By Rosanne Kincaid-Smith (pictured), COO of Northern Data Group
The publication of the full and final text of the landmark Act offers insights into how the law will foster the development of safe and trustworthy AI systems in the EU. The Act comes into force on August 1 2024, but many of its provisions will only apply after a two-year transition period (August 2 2026), giving organisations time to prepare and comply with the new regulations.
The EU AI Act is just one example of how digital sovereignty will shape and transform AI technology over the coming years. Sovereignty is defined as ‘the power or authority to control and rule’, and digital sovereignty encompasses AI-specific aspects: the need for control over the development and deployment of AI tools, computing capacity and training data.
As more countries and blocs build up their own AI infrastructure, capabilities, and industries, it’s no surprise that they are taking steps to remain ahead of the international competition too. Because although a headline aim of the EU AI Act is to ensure the rights of EU citizens are protected in the digital space, it also seeks to give European companies a better opportunity to compete against tech firms in the US, China and elsewhere. How? By keeping data and expertise physically in Europe. But with the UK now firmly disconnected from the EU, how will digital sovereignty in this country play out?
Staying ahead of the competition
A 2024 report by the UK Parliament’s Communications and Digital Committee says that AI tools, like large language models, will produce “epoch-defining changes comparable with the invention of the internet.” And while the committee praises the government’s positioning of the UK as an AI leader, as seen at the inaugural Global AI Safety Summit at Bletchley Park in 2023, it also says more work is needed to enable the UK to compete globally.
To accelerate progress, the UK can look to tech leaders like the US for direction. One step that the US has taken to solidify its own digital sovereignty is to test the launch of a National Artificial Intelligence Research Resource. The pilot aims to make computing resources and data sets available to all. Rather than tech behemoths like Microsoft and Google potentially stifling wider innovation by monopolising computational, data, software, models, training and support, the Resource will “make available government-funded, industry and other contributed resources in support of the nation's research and education community.”

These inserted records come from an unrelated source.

(** The [Stopped] branch of the two tracking states. *)
Lemma Transition_stopped (distance time deltaT : Z) (self : StateMachine.t S L)
    (b : Board) :
  StateMachine._state self = StateMachine.SubjectApproaching
  \/ StateMachine._state self = StateMachine.SubjectRetreating ->
  StateMachine.Transition distance time deltaT StateMachine.Stopped self b =
    (self2 <- StateMachine.SetTrafficLights distance self ;;
     if deltaT >? StateMachine._holdingTimeThresholdMs self
     then self3 <- StateMachine.SetAllLightsOff self2 ;; ret (StateMachine.Idle, self3)
     else ret (StateMachine._state self, self2)) b.
Proof.
  intros Hstate.
  assert (Hbody : forall st,
    (self2 <- StateMachine.SetTrafficLights distance self ;;
     if deltaT >? StateMachine._holdingTimeThresholdMs self2
     then self3 <- StateMachine.SetAllLightsOff self2 ;; ret (StateMachine.Idle, self3)
     else ret (st, self2)) b
    = (self2 <- StateMachine.SetTrafficLights distance self ;;
       if deltaT >? StateMachine._holdingTimeThresholdMs self
       then self3 <- StateMachine.SetAllLightsOff self2 ;; ret (StateMachine.Idle, self3)
       else ret (st, self2)) b).
  { intros st. unfold bind at 1 3.
    destruct (StateMachine.SetTrafficLights distance self b) as [self2 b2|] eqn:Hlit;
      [|reflexivity].
    destruct (SetTrafficLights_frame _ _ _ _ _ Hlit) as [l ->]. reflexivity. }
  unfold StateMachine.Transition.
  destruct Hstate as [-> | ->]; apply Hbody.
Qed.

(** An update of a tracking state whose direction is [Stopped]. *)
Lemma Update_stopped (self : StateMachine.t S L) (b : Board)
    (distance : Z) (self1 : StateMachine.t S L) (b1 : Board)
    (time now : Z) (rest : list Z) :
  StateMachine._initDone self = true ->
  StateMachine.MeasureDistance self b = Done (distance, self1) b1 ->
  feed b1 = time :: now :: rest ->
  StateMachine._state self = StateMachine.SubjectApproaching
  \/ StateMachine._state self = StateMachine.SubjectRetreating ->
  let deltaT := wrap_uint32 (wrap_uint32 now - StateMachine._previousTime self) in
  StateMachine.GetMovingDirection self deltaT
    (StateMachine.DeltaD distance (StateMachine._previousDistance self))
    = StateMachine.Stopped ->
  StateMachine.Update self b =
    (self2 <- StateMachine.SetTrafficLights distance
                (StateMachine.set_previousDistance self1 distance) ;;
     if deltaT >? StateMachine._holdingTimeThresholdMs self
     then self3 <- StateMachine.SetAllLightsOff self2 ;;
          ret (StateMachine.set_state self3 StateMachine.Idle)
     else ret (StateMachine.set_state self2 (StateMachine._state self)))
      (mkBoard rest (wire b1)).
Proof.
  intros Hinit Hmeasure Hfeed Hstate deltaT Hdir.
  set (b2 := mkBoard rest (wire b1)).
  destruct (MeasureDistance_frame _ _ _ _ _ Hmeasure) as [s' ->].
  rewrite (Update_after_readings _ _ _ _ _ _ _ _ Hinit Hmeasure Hfeed).
  fold b2. unfold StateMachine.Advance.
  change (StateMachine._previousTime (StateMachine.set_distanceSensor self s'))
    with (StateMachine._previousTime self).
  change (StateMachine._previousDistance (StateMachine.set_distanceSensor self s'))
    with (StateMachine._previousDistance self).
  fold deltaT.
  change (StateMachine.GetMovingDirection (StateMachine.set_distanceSensor self s'))
    with (StateMachine.GetMovingDirection self).
  rewrite Hdir.
  unfold bind at 1.
  rewrite (Transition_stopped distance (wrap_uint32 time) deltaT
             (StateMachine.set_previousDistance
                (StateMachine.set_distanceSensor self s') distance) b2 Hstate).
  change (StateMachine._holdingTimeThresholdMs
            (StateMachine.set_previousDistance
               (StateMachine.set_distanceSensor self s') distance))
    with (StateMachine._holdingTimeThresholdMs self).
  change (StateMachine._state
            (StateMachine.set_previousDistance
               (StateMachine.set_distanceSensor self s') distance))
    with (StateMachine._state self).
  unfold bind, ret.
  destruct (StateMachine.SetTrafficLights distance _ b2) as [self2 b3|];
    [|reflexivity].
  destruct (deltaT >? StateMachine._holdingTimeThresholdMs self); [|reflexivity].
  destruct (StateMachine.SetAllLightsOff self2 b3); reflexivity.
Qed.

Similarly, the US Federal Trade Commission has launched a competition law inquiry into the Generative AI investments and partnerships of five companies: Alphabet, Amazon, Anthropic PBC, Microsoft and OpenAI. And the US President’s latest March 2024 budget allocated $3.3 billion to responsibly develop, test, procure, and integrate transformative AI applications and increase agency funding for AI, both to “address major risks and to advance its use for public good.”
This idea of “public good” also encompasses protection of individuals' fundamental rights and freedoms, particularly their right to protection of their personal data – returning us to the basics of AI sovereignty.
Complying with UK data laws
Though the UK is no longer in the EU, the provisions of the EU’s GDPR have been incorporated directly into UK law as the UK GDPR. This means that UK citizens have the right to know what information the government and other organisations store about them, in any space and medium like AI, including the rights to:
Be informed about how data is used
Access personal data
Have incorrect data updated
Have data erased
Stop or restrict the processing of data
Data portability (get and reuse your data for different services)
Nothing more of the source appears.